=== What is being asked ===
Return every line of the data below that includes the string "bool".

***** Information provided *****

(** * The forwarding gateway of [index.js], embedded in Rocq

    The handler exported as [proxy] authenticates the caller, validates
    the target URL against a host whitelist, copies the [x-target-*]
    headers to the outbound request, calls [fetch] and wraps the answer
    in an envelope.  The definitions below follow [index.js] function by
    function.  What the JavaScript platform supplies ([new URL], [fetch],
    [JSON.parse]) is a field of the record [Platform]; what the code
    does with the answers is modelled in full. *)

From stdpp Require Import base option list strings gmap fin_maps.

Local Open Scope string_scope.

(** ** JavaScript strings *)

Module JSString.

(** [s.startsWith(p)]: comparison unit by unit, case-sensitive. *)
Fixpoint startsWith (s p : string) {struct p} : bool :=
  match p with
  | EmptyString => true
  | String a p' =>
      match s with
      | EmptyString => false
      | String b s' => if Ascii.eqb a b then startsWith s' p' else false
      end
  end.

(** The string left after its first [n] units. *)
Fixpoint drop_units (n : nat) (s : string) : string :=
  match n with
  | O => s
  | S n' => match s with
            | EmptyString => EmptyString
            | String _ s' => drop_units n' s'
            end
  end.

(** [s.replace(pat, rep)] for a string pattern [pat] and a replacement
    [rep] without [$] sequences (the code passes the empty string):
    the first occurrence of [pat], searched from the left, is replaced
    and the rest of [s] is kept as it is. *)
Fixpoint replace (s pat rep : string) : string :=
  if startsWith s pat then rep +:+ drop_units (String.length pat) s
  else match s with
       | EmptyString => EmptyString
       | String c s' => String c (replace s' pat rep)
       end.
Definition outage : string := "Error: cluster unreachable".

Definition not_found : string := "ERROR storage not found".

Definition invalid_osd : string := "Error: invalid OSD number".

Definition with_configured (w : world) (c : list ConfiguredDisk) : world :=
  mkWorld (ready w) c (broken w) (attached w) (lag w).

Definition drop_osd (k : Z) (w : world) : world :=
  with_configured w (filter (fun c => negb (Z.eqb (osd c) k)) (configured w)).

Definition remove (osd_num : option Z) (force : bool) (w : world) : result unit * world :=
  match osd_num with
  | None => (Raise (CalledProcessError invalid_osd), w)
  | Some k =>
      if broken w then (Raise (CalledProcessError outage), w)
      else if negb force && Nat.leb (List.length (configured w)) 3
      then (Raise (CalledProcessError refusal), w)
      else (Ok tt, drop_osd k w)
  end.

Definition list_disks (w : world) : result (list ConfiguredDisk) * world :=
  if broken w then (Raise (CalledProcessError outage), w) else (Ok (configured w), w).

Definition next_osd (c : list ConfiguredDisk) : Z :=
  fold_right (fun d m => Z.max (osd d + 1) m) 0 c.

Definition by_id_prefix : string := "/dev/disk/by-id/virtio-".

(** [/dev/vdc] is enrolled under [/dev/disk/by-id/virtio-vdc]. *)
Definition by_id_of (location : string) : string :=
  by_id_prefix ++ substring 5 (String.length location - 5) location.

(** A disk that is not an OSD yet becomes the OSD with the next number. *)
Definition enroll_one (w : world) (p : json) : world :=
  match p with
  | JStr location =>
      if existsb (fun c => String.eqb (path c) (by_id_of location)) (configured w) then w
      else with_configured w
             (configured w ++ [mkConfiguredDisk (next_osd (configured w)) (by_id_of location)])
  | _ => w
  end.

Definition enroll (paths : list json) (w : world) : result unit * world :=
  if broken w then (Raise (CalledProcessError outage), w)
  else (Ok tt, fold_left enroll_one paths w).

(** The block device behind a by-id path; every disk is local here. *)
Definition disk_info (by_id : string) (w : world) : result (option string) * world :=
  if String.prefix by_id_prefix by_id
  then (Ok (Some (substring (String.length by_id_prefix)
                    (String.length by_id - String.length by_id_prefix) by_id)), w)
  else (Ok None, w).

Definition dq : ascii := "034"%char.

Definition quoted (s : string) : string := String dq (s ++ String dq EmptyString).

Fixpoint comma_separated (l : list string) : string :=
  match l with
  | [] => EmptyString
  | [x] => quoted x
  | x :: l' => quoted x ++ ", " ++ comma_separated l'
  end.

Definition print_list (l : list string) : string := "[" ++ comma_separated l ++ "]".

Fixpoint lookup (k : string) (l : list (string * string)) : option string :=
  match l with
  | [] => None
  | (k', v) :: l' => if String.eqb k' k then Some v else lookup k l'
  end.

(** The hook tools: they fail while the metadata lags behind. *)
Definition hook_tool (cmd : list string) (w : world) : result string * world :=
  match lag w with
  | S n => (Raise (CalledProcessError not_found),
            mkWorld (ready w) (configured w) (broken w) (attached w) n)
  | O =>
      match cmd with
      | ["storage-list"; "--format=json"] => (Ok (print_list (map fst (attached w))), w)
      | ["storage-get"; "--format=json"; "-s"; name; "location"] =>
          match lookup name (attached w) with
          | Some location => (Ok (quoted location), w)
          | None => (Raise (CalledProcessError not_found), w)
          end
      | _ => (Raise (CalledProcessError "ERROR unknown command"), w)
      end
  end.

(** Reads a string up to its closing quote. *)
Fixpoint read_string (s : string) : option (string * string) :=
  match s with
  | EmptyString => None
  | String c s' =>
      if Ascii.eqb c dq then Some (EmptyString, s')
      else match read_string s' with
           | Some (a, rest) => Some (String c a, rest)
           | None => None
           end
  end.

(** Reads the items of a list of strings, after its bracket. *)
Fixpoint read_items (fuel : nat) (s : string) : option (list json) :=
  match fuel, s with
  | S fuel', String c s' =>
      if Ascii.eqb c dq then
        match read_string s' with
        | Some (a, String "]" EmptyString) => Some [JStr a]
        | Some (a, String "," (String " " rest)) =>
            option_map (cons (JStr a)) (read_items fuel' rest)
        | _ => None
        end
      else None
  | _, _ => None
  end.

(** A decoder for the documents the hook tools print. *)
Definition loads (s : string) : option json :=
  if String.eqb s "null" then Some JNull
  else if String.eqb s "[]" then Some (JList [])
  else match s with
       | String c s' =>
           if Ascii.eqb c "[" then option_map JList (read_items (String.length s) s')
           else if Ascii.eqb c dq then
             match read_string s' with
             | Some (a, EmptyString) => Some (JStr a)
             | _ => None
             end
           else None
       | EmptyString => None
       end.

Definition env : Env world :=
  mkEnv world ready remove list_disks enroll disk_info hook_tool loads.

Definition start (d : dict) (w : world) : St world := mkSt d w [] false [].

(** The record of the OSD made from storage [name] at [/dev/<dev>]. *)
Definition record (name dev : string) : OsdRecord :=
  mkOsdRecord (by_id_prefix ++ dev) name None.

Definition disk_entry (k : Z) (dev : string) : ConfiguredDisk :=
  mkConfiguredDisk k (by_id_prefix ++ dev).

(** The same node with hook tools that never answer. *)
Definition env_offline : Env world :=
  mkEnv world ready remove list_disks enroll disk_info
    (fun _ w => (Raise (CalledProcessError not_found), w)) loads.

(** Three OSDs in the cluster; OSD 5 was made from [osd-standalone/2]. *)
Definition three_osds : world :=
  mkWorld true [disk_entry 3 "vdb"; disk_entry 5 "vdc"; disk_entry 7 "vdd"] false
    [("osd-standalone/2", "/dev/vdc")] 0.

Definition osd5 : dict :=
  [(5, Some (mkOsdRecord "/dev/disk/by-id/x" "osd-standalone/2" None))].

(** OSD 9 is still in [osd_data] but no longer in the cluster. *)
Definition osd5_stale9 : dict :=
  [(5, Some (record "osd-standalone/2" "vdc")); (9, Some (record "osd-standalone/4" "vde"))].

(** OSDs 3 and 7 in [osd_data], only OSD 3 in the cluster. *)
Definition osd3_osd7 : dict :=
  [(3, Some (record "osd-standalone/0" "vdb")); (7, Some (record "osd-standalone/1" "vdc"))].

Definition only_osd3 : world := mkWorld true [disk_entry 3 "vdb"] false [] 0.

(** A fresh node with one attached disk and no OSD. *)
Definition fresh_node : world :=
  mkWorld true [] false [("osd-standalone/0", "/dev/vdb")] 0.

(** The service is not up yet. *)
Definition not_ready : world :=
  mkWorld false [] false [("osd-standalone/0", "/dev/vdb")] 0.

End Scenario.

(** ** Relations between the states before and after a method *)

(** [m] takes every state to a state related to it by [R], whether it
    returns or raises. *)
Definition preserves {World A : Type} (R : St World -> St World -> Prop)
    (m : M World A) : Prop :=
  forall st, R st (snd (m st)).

*****

=== Written answer ===
Fixpoint startsWith (s p : string) {struct p} : bool :=
Definition remove (osd_num : option Z) (force : bool) (w : world) : result unit * world :=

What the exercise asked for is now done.